Weekly Church Service – Pentecost 3 : 13 April 2021


Sentence

In Christ, God was reconciling the world to himself, not counting their trespasses against them, and entrusting the message of reconciliation to us. 2 Corinthians 5:19                      


Collect 

Almighty God,

without you we are unable to please you:

mercifully grant that your Holy Spirit

may in all things direct and rule our hearts; 

through Jesus Christ our Lord.

Amen.

 

Readings

  • 1 Samuel 15:34-16:13
  • Psalm 20
  • 2 Corinthians 5:6-10, 14-17
  • Mark 4:26-34

next week

  • 1 Samuel 17:32-49
  • Psalm 9:9-20
  • 2 Corinthians 6:1-13
  • Mark 4:35-41

A Thought to Ponder

Pentecost 3 – Mark 4:26-34

“The kingdom of God is as if someone would scatter seed on the ground … It is like a mustard seed …”

Farming is a matter of hard work and patient faith: All the farmer can do is plant the seed and nurture it along with water and care; God’s unseen hand in creation transforms the tiny seed into a great harvest. Today’s Gospel parables of the sower and the mustard seed, then, are calls to patience, hope and readiness.

The mustard seed – that tiny speck containing the chemical energy to create the great tree – is a natural parable for the greatness that God raises up from small beginnings.

Jesus may have been directing his words to the Zealots, a Jewish sect that sought the political restoration of Israel. Many Zealots were terrorists, employing murder and insurrection to destabilise the Roman government. The Zealots dreamed of a Messiah who would restore the Jewish nation. Jesus, however, calls them to see their identity as God’s people not in terms of political might but of interior faith and spiritual openness to the love of God.

We are called to seek the wisdom of God with the patience and dedication of the sower; we are entrusted with the work of making the reign of God a reality in our own lives with the gentle but determined faith of the mustard seed.

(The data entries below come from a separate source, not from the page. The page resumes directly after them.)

Local Open Scope string_scope.

(** A row of [apl67_df] or [apl8_df], with the columns steps 5 to 9 touch;
    a position can be missing. *)
Record InRow : Type := mkInRow {
  in_Player_ID : Z;
  in_Player_Name : string;
  in_Position : option string;
  in_Primary_Position : option string;
  in_Edition : string
}.

(** A row of [combined_df] after step 7; the id is missing when the shift of
    step 5 had no maximum to add. *)
Record Row : Type := mkRow {
  Player_ID : option Z;
  Player_Name : string;
  Position : option string;
  Primary_Position : option string;
  Edition : string
}.

(** [Series.max()]: missing on an empty column. *)
Definition max_id (ids : list Z) : option Z :=
  match ids with
  | [] => None
  | x :: l => Some (fold_left Z.max l x)
  end.

(** Steps 5 and 7 (lines 49-51, 67): the APL 8 ids are shifted by the
    largest APL 6/7 id, then the two tables are concatenated. *)
Definition concat_with_shifted_ids (apl67_df apl8_df : list InRow) : list Row :=
  let max_id_apl67 := max_id (map in_Player_ID apl67_df) in
  map (fun r => mkRow (Some (in_Player_ID r)) (in_Player_Name r)
                      (in_Position r) (in_Primary_Position r) (in_Edition r))
      apl67_df
  ++ map (fun r => mkRow (option_map (Z.add (in_Player_ID r)) max_id_apl67)
                         (in_Player_Name r) (in_Position r)
                         (in_Primary_Position r) (in_Edition r))
         apl8_df.
(** Each message is a [batch_claim] of exactly the orders of its contract
    address, in their order, with empty funds. *)
Definition well_formed_msgs (addrs : list jsstring) (orders : list Order)
  (ms : list ExecuteMsg.t) : Prop :=
  forall m, In m ms ->
    In (ExecuteMsg.contractAddress m) addrs /\
    has_order_for orders (ExecuteMsg.contractAddress m) = true /\
    ExecuteMsg.batch_claim_orders m =
      map (fun o => (tick_id o, order_id o))
          (orders_for orders (ExecuteMsg.contractAddress m)) /\
    ExecuteMsg.funds m = [].

(** Exactly one message for each contract address that has an order. *)
Definition one_msg_per_address (addrs : list jsstring) (orders : list Order)
  (ms : list ExecuteMsg.t) : Prop :=
  forall a, In a addrs -> has_order_for orders a = true ->
            List.length (msgs_for ms a) = 1%nat.

(** The cases in which [claimAllOrders] has nothing to submit: no connected
    account, absent claimable-orders data, or no claimable order that
    belongs to a known order-book address. *)
Definition nothing_to_claim (account : option Wallet)
  (orders : option (list Order)) (addrs : list jsstring) : Prop :=
  account = None \/
  orders = None \/
  exists os, orders = Some os /\
             forall a, In a addrs -> has_order_for os a = false.

(** The single submission [claimAllOrders] makes. *)
Definition submission (acc : Wallet) (ms : list ExecuteMsg.t) : Submission :=
  {| signer := acc; msgType := lit "executeWasm"; msgs := ms |}.

(** As specified: for a connected account and a non-empty
    list of claimable orders, the messages are built per address and all
    submitted in one call. *)
Definition claims_submitted_once (acc : Wallet) (orders : list Order)
  (addrs : list jsstring) (w : World) : Prop :=
  orders <> [] ->
  let ms := claimMsgs addrs orders in
  well_formed_msgs addrs orders ms /\
  one_msg_per_address addrs orders ms /\
  claimAllOrders (Some acc) (Some orders) addrs w = w ++ [submission acc ms].

Definition order_at (book : jsstring) (tick id : Z) : Order :=
  {| orderbookAddress := book; tick_id := tick; order_id := id |}.

Definition alice : Wallet := {| address := lit "osmo1user" |}.

(** The same arguments with another [filter]. *)
Definition with_filter (a : OrdersArgs.t) (f : option OrderFilter)
  : OrdersArgs.t :=
  {| OrdersArgs.userAddress := OrdersArgs.userAddress a;
     OrdersArgs.pageSize := OrdersArgs.pageSize a;
     OrdersArgs.refetchInterval := OrdersArgs.refetchInterval a;
     OrdersArgs.filter := f |}.

(** The items of all pages, in order; nothing when the data is absent. *)
Definition all_items (d : option InfiniteData) : list Order :=
  match d with
  | Some d => flat_map items (pages d)
  | None => []
  end.

(** The order belongs to one of the known order books. *)
Definition on_known_book (addrs : list jsstring) (o : Order) : bool :=
  existsb (streq (orderbookAddress o)) addrs.

(** The [tick_id, order_id] pair of an order. *)
Definition claim_pair (o : Order) : Z * Z := (tick_id o, order_id o).

(** All pairs of a message list, message after message. *)
Definition claimed_pairs (ms : list ExecuteMsg.t) : list (Z * Z) :=
  List.concat (map ExecuteMsg.batch_claim_orders ms).

(** A submission as [claimAllOrders] makes it for [account]: signed by the
    account, of type [executeWasm], with at least one message, each one
    with at least one pair and no funds. *)
Definition proper_submission (account : option Wallet) (s : Submission)
  : Prop :=
  account = Some (signer s) /\
  msgType s = lit "executeWasm" /\
  msgs s <> [] /\
  forall m, In m (msgs s) ->
            ExecuteMsg.batch_claim_orders m <> [] /\ ExecuteMsg.funds m = [].

(** How [selectableBaseAssets] resolves one denom. *)
Definition user_asset_for (userAssets : list Asset) (denom : jsstring)
  : option Asset :=
  find (fun asset => streq (coinMinimalDenom asset) denom) userAssets.

(** The API of [api_sqs_on] with a swap-asset hook that resolves every
    denom to an asset of that name. *)
Definition api_resolving : Api unit :=
  {| getPools_useQuery := getPools_useQuery api_sqs_on;
     getUserAssets_useInfiniteQuery := None;
     getMakerFee_useQuery := getMakerFee_useQuery api_sqs_on;
     getAllOrdersSQS_useInfiniteQuery :=
       getAllOrdersSQS_useInfiniteQuery api_sqs_on;
     getAllOrders_useInfiniteQuery := getAllOrders_useInfiniteQuery api_sqs_on;
     getClaimableOrders_useQuery := getClaimableOrders_useQuery api_sqs_on;
     sqsActiveOrders := true;
     useSwapAsset := fun denom _ =>
       Some {| coinDenom := denom; coinMinimalDenom := denom |};
     getWallet := getWallet api_sqs_on |}.

End HookSpec.

(* ================================================================== *)
(** ** Statements about the address validators                     *)
(* ================================================================== *)

Module AddressSpec.

Import Address.

(** The Base58Check version bytes and bech32 prefixes of an environment. *)
Definition version_of (env : BitcoinEnv) (v : Z) : Prop :=
  match env with
  | mainnet =>
      v = pubKeyHash networks_bitcoin \/ v = scriptHash networks_bitcoin
  | testnet =>
      v = pubKeyHash networks_testnet \/ v = scriptHash networks_testnet
  end.

Definition prefix_of (env : BitcoinEnv) (p : jsstring) : Prop :=
  match env with
  | mainnet => p = lit "bc"
  | testnet => p = lit "tb" \/ p = lit "bcrt"
  end.

Definition base58_accepts (lib : Codecs) (env : BitcoinEnv)
  (address : jsstring) : Prop :=
  exists d, fromBase58Check lib address = Some d /\
            version_of env (b58_version d).

Definition bech32_accepts (lib : Codecs) (env : BitcoinEnv)
  (address : jsstring) : Prop :=
  exists d, bitcoin_fromBech32 lib address = Some d /\
            prefix_of env (btc_prefix d).

(** As specified: valid iff one of the two decodings
    succeeds with a version byte or prefix of the environment. *)
Definition bitcoin_valid_iff_either (lib : Codecs) (env : BitcoinEnv)
  (address : jsstring) : Prop :=
  isBitcoinAddressValid lib address env = true <->
  base58_accepts lib env address \/ bech32_accepts lib env address.

(** What holds: bech32 is consulted only when Base58Check decoding
    throws. *)
Definition bitcoin_valid_iff_in_order (lib : Codecs) (env : BitcoinEnv)
  (address : jsstring) : Prop :=
  isBitcoinAddressValid lib address env = true <->
  base58_accepts lib env address \/
  (fromBase58Check lib address = None /\ bech32_accepts lib env address).
Lemma add_alpha2_all_country_json aggregated :
  exists countries',
    add_alpha2_all (map country_json aggregated) = Some countries'.
Proof.
  induction aggregated as [|c cs [rest IH]]; simpl map.
  - exists []. reflexivity.
  - destruct (add_alpha2_total_on_string_code
                [("code", JStr (code c));
                 ("name", match name c with Some n => JStr n | None => JNull end);
                 ("medals",
                  JDict [("IMO", tally_json (IMO (medals c)));
                         ("IOI", tally_json (IOI (medals c)));
                         ("IPhO", tally_json (IPhO (medals c)));
                         ("combined", tally_json (combined (medals c)))])]
                (code c) eq_refl) as [c' Hc'].
    exists (c' :: rest). unfold add_alpha2_all; fold add_alpha2_all.
    unfold country_json at 1. rewrite Hc', IH. reflexivity.
Qed.

(** C9: a second run of the post-process on the document of a first run
    returns that document unchanged; a run changes nothing of the document
    but the countries, and of a country nothing but the key "alpha2",
    which takes the table's value exactly when the table has the
    country's code, so "medals" keeps its value; and on every document
    the scraper writes the run ends without an exception. *)
Theorem alpha2_idempotent_and_conservative :
  (forall data data',
     add_alpha2_main data = Some data' ->
     add_alpha2_main data' = Some data'
     /\ (forall k, k <> "countries" -> field data' k = field data k)
     /\ Forall2 augmented (countries_of data) (countries_of data'))
  /\ (forall aggregated generated,
        exists data', add_alpha2_main (document aggregated generated) = Some data').
Proof.
  split.
  - intros data data' H.
    destruct data as [| | | | |top]; try discriminate.
    unfold add_alpha2_main in H.
    destruct (get top "countries") as [[| | |s|cs|d]|] eqn:G; try discriminate.
    + destruct s; [|discriminate]. injection H as <-.
      unfold add_alpha2_main, countries_of, field. rewrite G.
      repeat split; auto; constructor.
    + destruct (add_alpha2_all cs) as [cs'|] eqn:A; [|discriminate].
      injection H as <-.
      destruct (add_alpha2_all_idempotent _ _ A) as [Hi Hf].
      repeat split.
      * unfold add_alpha2_main. rewrite get_set_same, Hi. now rewrite set_set.
      * intros k Hk. simpl. apply get_set_other. congruence.
      * unfold countries_of, field. now rewrite get_set_same, G.
    + destruct d; [|discriminate]. injection H as <-.
      unfold add_alpha2_main, countries_of, field. rewrite G.
      repeat split; auto; constructor.
  - intros aggregated generated.
    destruct (add_alpha2_all_country_json aggregated) as [cs' H].
    unfold document, add_alpha2_main. simpl get. cbv beta iota.
    rewrite H. eauto.
Qed.

(** * Further properties of the code *)

(** ** The resolver and its tables *)

Lemma table_codes_nonempty name c :
  In (name, c) COUNTRY_CODE_MAP -> exists a s, c = Char a s.
Proof.
  intros H.
  assert (F : forallb (fun kv => nonempty (snd kv)) COUNTRY_CODE_MAP = true)
    by (vm_compute; reflexivity).
  rewrite forallb_forall in F. specialize (F _ H). cbn [snd] in F.
  destruct c as [|a s]; [discriminate|eauto].
Qed.

Lemma table_codes_have_alpha2 name c :
  In (name, c) COUNTRY_CODE_MAP -> exists a, get ALPHA3_TO_ALPHA2 c = Some a.
Proof.
  intros H.
  assert (F : forallb (fun kv => mem ALPHA3_TO_ALPHA2 (snd kv)) COUNTRY_CODE_MAP
              = true) by (vm_compute; reflexivity).
  rewrite forallb_forall in F. specialize (F _ H). unfold mem in F. cbn [snd] in F.
  destruct (get ALPHA3_TO_ALPHA2 c) as [a|]; [eauto|discriminate].
Qed.

Lemma resolve_exact n c :
  get COUNTRY_CODE_MAP n = Some c -> resolve n = (c, []).
Proof.
  intros H. destruct (table_codes_nonempty n c (get_In _ _ _ H)) as (a & s & ->).
  unfold resolve. rewrite H. reflexivity.
Qed.

Lemma resolve_partial n name c :
  get COUNTRY_CODE_MAP n = None ->
  find (partial_test n) COUNTRY_CODE_MAP = Some (name, c) ->
  resolve n = (c, []).
Proof.
  intros Hget Hfind.
  destruct (table_codes_nonempty name c) as (a & s & ->).
  { apply find_some in Hfind. exact (proj1 Hfind). }
  unfold resolve, partial_match. rewrite Hget, Hfind. reflexivity.
Qed.

Lemma matched_false_unmatched n : matched n = false <-> unmatched n.
Proof.
  unfold matched, unmatched, mem. split.
  - intros H. apply orb_false_elim in H. destruct H as [Hm He].
    destruct (get COUNTRY_CODE_MAP n); [discriminate|]. split; auto.
    destruct (find (partial_test n) COUNTRY_CODE_MAP) as [kv|] eqn:F; auto.
    apply find_some in F. destruct F as [Hin Ht].
    assert (X : existsb (partial_test n) COUNTRY_CODE_MAP = true)
      by (apply existsb_exists; eauto).
    congruence.
  - intros [Hget Hfind]. apply orb_false_intro.
    + rewrite Hget. reflexivity.
    + destruct (existsb (partial_test n) COUNTRY_CODE_MAP) eqn:E;
        [|reflexivity].
      apply existsb_exists in E. destruct E as (kv & Hin & Ht).
      rewrite (find_none _ _ Hfind kv Hin) in Ht. discriminate Ht.
Qed.

(** X1: a label that is a key of the dictionary resolves to the code the
    dictionary gives it, without a warning; the partial-match scan has no
    say. *)
Theorem exact_match_wins (country_name c : str) :
  get COUNTRY_CODE_MAP country_name = Some c ->
  resolve country_name = (c, []).
Proof. apply resolve_exact. Qed.

Lemma resolve_by_cases (country_name : str) :
  if matched country_name
  then snd (resolve country_name) = []
       /\ exists name,
            In (name, resolve_code country_name) COUNTRY_CODE_MAP
            /\ (name = country_name
                \/ partial_test country_name (name, resolve_code country_name)
                   = true)
  else resolve country_name
       = (upper (take 3 country_name), [warning country_name]).
Proof.
  destruct (matched country_name) eqn:M.
  - unfold resolve_code.
    destruct (get COUNTRY_CODE_MAP country_name) as [c|] eqn:G.
    + rewrite (resolve_exact _ _ G). split; auto.
      exists country_name. split; auto. now apply get_In.
    + destruct (find (partial_test country_name) COUNTRY_CODE_MAP)
        as [[name c]|] eqn:F.
      * rewrite (resolve_partial _ _ _ G F). split; auto.
        apply find_some in F. destruct F as [Hin Ht]. exists name. auto.
      * assert (U : unmatched country_name) by (split; assumption).
        apply matched_false_unmatched in U. congruence.
  - apply resolve_unmatched. now apply matched_false_unmatched.
Qed.


Lemma add_alpha2_on_table_code fields c a :
  get fields "code" = Some (JStr c) ->
  get ALPHA3_TO_ALPHA2 c = Some a ->
  add_alpha2 (JDict fields) = Some (JDict (set fields "alpha2" (JStr a))).
Proof. intros H1 H2. unfold add_alpha2. now rewrite H1, H2. Qed.
(** X23. A rejected pick leaves the earlier selection armed. After a
    file within the limit is picked and then one above the limit, the
    size message is shown but the first file is still the selection,
    and a click on upload by a signed-in user sends that first file to
    the blob repository. *)
Theorem oversize_pick_keeps_previous_selection
    (f g : File.t) (u : User.t) (e : Entropy) (d : Defaults)
    (uf df : option BackendError) (v : FileUpload.view) (w : World) :
  File.size f ≤ FileUpload.max_size →
  FileUpload.max_size < File.size g →
  let picked := FileUpload.run [FileUpload.Pick (Some f);
                                FileUpload.Pick (Some g)] (v, w) in
  FileUpload.selectedFile picked.1 = Some f ∧
  FileUpload.error picked.1 = "File size must be less than 50MB" ∧
  picked.2 = w ∧
  ∃ rest,
    calls (FileUpload.react (FileUpload.Click (Some u) e d uf df) picked).2.2
    = calls w ++ StorageUpload (filePath u e f) :: rest.
Proof.
  intros Hf Hg. cbv zeta.
  set (v' := FileUpload.setError "File size must be less than 50MB"
               (FileUpload.setError ""
                  (FileUpload.setSelectedFile (Some f) v))).
  assert (FileUpload.run [FileUpload.Pick (Some f); FileUpload.Pick (Some g)]
            (v, w) = (v', w)) as ->.
  { simpl. unfold FileUpload.handleFileSelect.
    destruct (Z.gtb_spec (File.size f) FileUpload.max_size); [lia|].
    cbn [snd fst mbind M_bind set_view].
    by destruct (Z.gtb_spec (File.size g) FileUpload.max_size); [|lia]. }
  split; [done|]. split; [done|]. split; [done|].
  change (FileUpload.react (FileUpload.Click (Some u) e d uf df) (v', w))
    with (FileUpload.handleUpload (Some f) (Some u) e d uf df (v', w)).
  destruct (handleUpload_cases f u e d uf df v' w)
    as [(err & w1 & Hup & ->)|[(err & w1 & w2 & Hup & Hins & ->)
                              |(w1 & w2 & Hup & Hins & ->)]];
    cbn [snd]; destruct (upload_effect _ _ _ _ _ _ _ Hup) as (Hc1 & _).
  - exists []. done.
  - destruct (insert_effect _ _ _ _ _ _ _ Hins) as (Hc2 & _).
    eexists. by rewrite Hc2, Hc1, <- app_assoc.
  - destruct (insert_effect _ _ _ _ _ _ _ Hins) as (Hc2 & _).
    eexists. by rewrite Hc2, Hc1, <- app_assoc.
Qed.
(** C10. A segment pair of which a side is not a number decides nothing
    and the comparison goes on to the later pairs. The loop passes such
    a pair by; when every compared pair is such a pair or a pair of equal
    numbers, the answer is the difference of the segment counts; and
    when the pairs in front of pair [j] are of those kinds and pair [j]
    has a difference other than zero, that difference is the answer
    (stated for segment values of at most 2^52 in magnitude, where the
    doubles of the source are exact). The comparator is a total function
    into the integers, so there is no input on which it throws. The two
    named cases come out as stated, and so does a case that a later
    pair decides. *)
Theorem cmpVersions_non_numeric_segments :
  (forall (segmentsA segmentsB : list string) (i steps : nat),
      Js.parseInt_value (segmentsA !! i) = Js.NaN
      \/ Js.parseInt_value (segmentsB !! i) = Js.NaN ->
      cmpVersions_loop segmentsA segmentsB i (S steps)
      = cmpVersions_loop segmentsA segmentsB (S i) steps)
  /\ (forall a b : string,
         let segmentsA := Js.split "." (replace_regExStrip0 a) in
         let segmentsB := Js.split "." (replace_regExStrip0 b) in
         Forall (fun d => d = Js.NaN \/ d = Js.Num 0)
                (zip_with (fun x y => Js.sub (Js.parseInt x) (Js.parseInt y))
                          segmentsA segmentsB) ->
         cmpVersions a b
         = Z.of_nat (length segmentsA) - Z.of_nat (length segmentsB))
  /\ (forall (a b x y : string) (j : nat) (d : Z),
         exact_version a -> exact_version b ->
         (forall i x' y',
             (i < j)%nat ->
             version_segments a !! i = Some x' ->
             version_segments b !! i = Some y' ->
             Js.sub (Js.parseInt x') (Js.parseInt y') = Js.NaN
             \/ Js.sub (Js.parseInt x') (Js.parseInt y') = Js.Num 0) ->
         version_segments a !! j = Some x ->
         version_segments b !! j = Some y ->
         Js.sub (Js.parseInt x) (Js.parseInt y) = Js.Num d ->
         d <> 0 ->
         cmpVersions a b = d)
  /\ cmpVersions "1.alpha" "1.beta" = 0
  /\ cmpVersions "beta" "beta.1" < 0
  /\ cmpVersions "alpha.1" "beta.2" = -1.
Proof.
  split; [|split; [|split; [|by vm_compute]]].
  - intros sa sb i steps Hnan. cbn [cmpVersions_loop].
    destruct Hnan as [-> | ->]; [done|].
    by destruct (Js.parseInt_value (sa !! i)).
  - intros a b segmentsA segmentsB Hall.
    rewrite cmpVersions_compare. unfold Comparator.compare.
    subst segmentsA segmentsB.
    rewrite !split_replace_regExStrip0 in *.
    unfold Comparator.differences.
    by rewrite (first_nonzero_undecided _ Hall).
  - intros a b x y j d _ _ Hbefore Hx Hy Hsub Hd.
    rewrite cmpVersions_compare, <- !version_segments_described.
    unfold Comparator.compare, Comparator.differences.
    rewrite (first_nonzero_decides _ j d); [done| |by rewrite
      lookup_zip_with, Hx, Hy; simpl; rewrite Hsub|done].
    intros i Hi. rewrite lookup_zip_with.
    destruct (lookup_lt_is_Some_2 (version_segments a) i) as [x' Hx'].
    { apply lookup_lt_Some in Hx. lia. }
    destruct (lookup_lt_is_Some_2 (version_segments b) i) as [y' Hy'].
    { apply lookup_lt_Some in Hy. lia. }
    rewrite Hx', Hy'. simpl.
    destruct (Hbefore i x' y' Hi Hx' Hy') as [-> | ->]; auto.
Qed.
(** X3.  A string with fewer than five characters besides its leading
    '#' characters always raises [ValueError]; the empty string, a lone
    '#' and the three-digit colors are such strings. *)
Theorem hex2rgb_too_short (k : nat) (s : string) :
  (String.length s < 5)%nat ->
  hex2rgb (hashes k ++ s) = Raise ValueError.
Proof.
  intros Hlen. apply hex2rgb_short_raises.
  rewrite lstrip_hashes.
  pose proof (lstrip_shorter s "#"). lia.
Qed.

(** X4.  Five hexadecimal digits are not refused: the first two pairs
    are read as usual and the fifth digit alone gives the last
    component. *)
Theorem hex2rgb_five_digits (k : nat) (d1 d2 d3 d4 d5 : ascii)
  (v1 v2 v3 v4 v5 : Z) :
  hexdigit d1 = Some v1 -> hexdigit d2 = Some v2 ->
  hexdigit d3 = Some v3 -> hexdigit d4 = Some v4 ->
  hexdigit d5 = Some v5 ->
  hex2rgb (hashes k ++
           String d1 (String d2 (String d3
             (String d4 (String d5 EmptyString)))))
  = Return [16 * v1 + v2; 16 * v3 + v4; v5].
Proof.
  intros H1 H2 H3 H4 H5.
  rewrite hex2rgb_unfold, lstrip_hashes. cbv zeta.
  replace (Py.lstrip _ "#")
    with (String d1 (String d2 (String d3
           (String d4 (String d5 EmptyString))))).
  2:{ cbn [Py.lstrip]. now rewrite (hexdigit_not_hash _ _ H1). }
  change (Py.slice _ 0 2) with (String d1 (String d2 EmptyString)).
  change (Py.slice _ 2 4) with (String d3 (String d4 EmptyString)).
  change (Py.slice _ 4 6) with (String d5 EmptyString).
  rewrite (int_two_hexdigits _ _ _ _ H1 H2),
          (int_two_hexdigits _ _ _ _ H3 H4),
          (int_one_hexdigit _ _ H5).
  reflexivity.
Qed.

Lemma hex2rgb_three_bounded_witness :
  hex2rgb "-f-fff" = Return [-15; -15; 255]
  /\ exists r g b,
       [-15; -15; 255] = [r; g; b]
       /\ -15 <= r <= 255 /\ -15 <= g <= 255 /\ -15 <= b <= 255.
Proof.
  split; [reflexivity|].
  apply (hex2rgb_three_bounded "-f-fff"). reflexivity.
Defined.

Lemma hex2rgb_reads_six_witness :
  (6 <= String.length (Py.lstrip "804080" "#"))%nat
  /\ hex2rgb "##804080ff" = hex2rgb "804080".
Proof.
  assert (H : (6 <= String.length (Py.lstrip "804080" "#"))%nat)
    by (simpl; lia).
  split; [exact H|].
  exact (hex2rgb_reads_six 2 "804080" "ff" H).
Defined.

Lemma hex2rgb_too_short_witness :
  (String.length "fff" < 5)%nat
  /\ hex2rgb "#fff" = Raise ValueError.
Proof.
  assert (H : (String.length "fff" < 5)%nat) by (simpl; lia).
  split; [exact H|].
  exact (hex2rgb_too_short 1 "fff" H).
Defined.

Lemma hex2rgb_five_digits_witness :
  hexdigit "1" = Some 1 /\ hexdigit "5" = Some 5
  /\ hex2rgb "#12345" = Return [18; 52; 5].
Proof.
  split; [reflexivity|]. split; [reflexivity|].
  exact (hex2rgb_five_digits 1 "1" "2" "3" "4" "5" 1 2 3 4 5
           eq_refl eq_refl eq_refl eq_refl eq_refl).
Defined.

End HexFurther.

(** ** The random cells: edge cases and how the calls compose *)

Section NotebookFurther.

Context {numpy : NumpyRandom}.

Local Abbreviation number := (pynum float64).

Lemma scene_draws (ds : list (distribution float64)) (xs : list float64)
  (pg : page number) :
  List.length xs = List.length ds ->
  draws (drawing ds xs ++ [Display (SVG (svg pg))]) = xs.
Proof.
  intros Hlen. rewrite draws_app, draws_drawing by exact Hlen.
  simpl. apply app_nil_r.
Qed.

Lemma scene_drawn_from (ds : list (distribution float64))
  (xs : list float64) (pg : page number) :
  List.length xs = List.length ds ->
  drawn_from (drawing ds xs ++ [Display (SVG (svg pg))]) = ds.
Proof.
  intros Hlen. rewrite drawn_from_app, drawn_from_drawing by exact Hlen.
  simpl. apply app_nil_r.
Qed.

Lemma scene_displayed (ds : list (distribution float64))
  (xs : list float64) (pg : page number) :
  displayed (drawing ds xs ++ [Display (SVG (svg pg))]) = [pg].
Proof.
  rewrite displayed_app, displayed_drawing. reflexivity.
Qed.

Lemma ellipses_of_alpha (alpha : number) (k : nat) (xs : list float64) :
  List.length xs = (6 * k)%nat ->
  Forall (fun it =>
            match it with
            | ellipse p _ _ _ _ =>
                exists r g b, pen_fill p = solid (rgba r g b alpha)
            | rectangle _ _ _ _ _ => False
            end)
         (ellipses_of (fun r g b => rgba r g b alpha) xs).
Proof.
  revert xs. induction k as [|k IH]; intros xs Hlen.
  - destruct xs; [constructor | simpl in Hlen; lia].
  - destruct xs as [|r [|g [|b [|x [|y [|s xs]]]]]]; simpl in Hlen; try lia.
    simpl. constructor.
    + simpl. eauto.
    + apply IH. lia.
Qed.

(** X5.  A count that is zero or negative is not an error: both
    [rand_ellipses] and [rand_ellipses_seed] then display the empty 80 by
    80 mm page without taking a sample.  The first leaves the generator
    as it was; the second has still replaced its state by that of seed
    12345. *)
Theorem rand_ellipses_nonpositive (n : Z) (g : RandomState) :
  n <= 0 ->
  let blank :=
    {| page_width := PyInt 80; page_height := PyInt 80;
       page_units := "mm"; items := [] |} in
  rand_ellipses n g = (Return tt, g, [Display (SVG (svg blank))])
  /\ rand_ellipses_seed n g =
     (Return tt, init_by_seed 12345, [Display (SVG (svg blank))]).
Proof.
  intros Hn. cbv zeta.
  rewrite rand_ellipses_run, rand_ellipses_seed_run.
  replace (Z.to_nat n) with 0%nat by lia.
  split; reflexivity.
Qed.

(** X6.  Without a seed, consecutive calls continue one stream of
    samples: [rand_ellipses n] followed by [rand_ellipses m] takes the
    samples that [rand_ellipses (n + m)] takes from the same starting
    state and ends in the same state, and the ellipses of the two pages,
    in order, are those of the single page; the second call therefore
    never repeats the picture of the first. *)
Theorem rand_ellipses_consecutive (n m : Z) (g : RandomState) :
  0 <= n -> 0 <= m ->
  let run1 := rand_ellipses n g in
  let run2 := rand_ellipses m (final_state run1) in
  let run := rand_ellipses (n + m) g in
  draws (events run) = draws (events run1) ++ draws (events run2)
  /\ final_state run = final_state run2
  /\ exists pg1 pg2 pg,
       displayed (events run1) = [pg1]
       /\ displayed (events run2) = [pg2]
       /\ displayed (events run) = [pg]
       /\ items pg = items pg1 ++ items pg2.
Proof.
  intros Hn Hm. cbv zeta. rewrite !rand_ellipses_run.
  unfold final_state, events. cbn [fst snd].
  replace (Z.to_nat (n + m)) with (Z.to_nat n + Z.to_nat m)%nat by lia.
  rewrite rounds_app.
  set (dpos := Uniform (PyInt 80)). set (dsize := Uniform (PyInt 40)).
  set (ds1 := List.concat (repeat (six dpos dsize) (Z.to_nat n))).
  set (ds2 := List.concat (repeat (six dpos dsize) (Z.to_nat m))).
  pose proof (sample_all_length ds1 g) as Hxs1.
  pose proof (sample_all_length ds2 (snd (sample_all ds1 g))) as Hxs2.
  pose proof (sample_all_length (ds1 ++ ds2) g) as Hxs.
  pose proof (rounds_length dpos dsize (Z.to_nat n)) as Hds1.
  fold ds1 in Hds1.
  rewrite !scene_draws, !scene_displayed by assumption.
  rewrite sample_all_app. cbn [fst snd].
  split; [reflexivity|]. split; [reflexivity|].
  do 3 eexists. repeat (split; [reflexivity|]).
  cbn [put_items items addpage app].
  apply (ellipses_of_app rgb (Z.to_nat n)). now rewrite Hxs1.
Qed.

Christ asks us to embrace the faith of the sower: to “plant” seeds of peace, reconciliation, and justice wherever and whenever we can in the certain knowledge that, in God’s good time, our plantings will result in the harvest of the kingdom of God.

With the patience and hope of mustard seed faith, our smallest acts of compassion and generosity, in our unnoticed and unheralded offerings of affirmation and support, we can transform the most barren of places into great gardens of hope.

Though we “know not how” God makes the grain grow and the sun rise and the rain fall, we do know why: the perfect and complete love that is and of God, love that compels God to set all of creation into motion and to breathe that love into our souls and set us this life of ours. Realising the “why” should inspire us to mirror God’s love in our care for creation and our work to provide its gifts for all our sisters and brothers.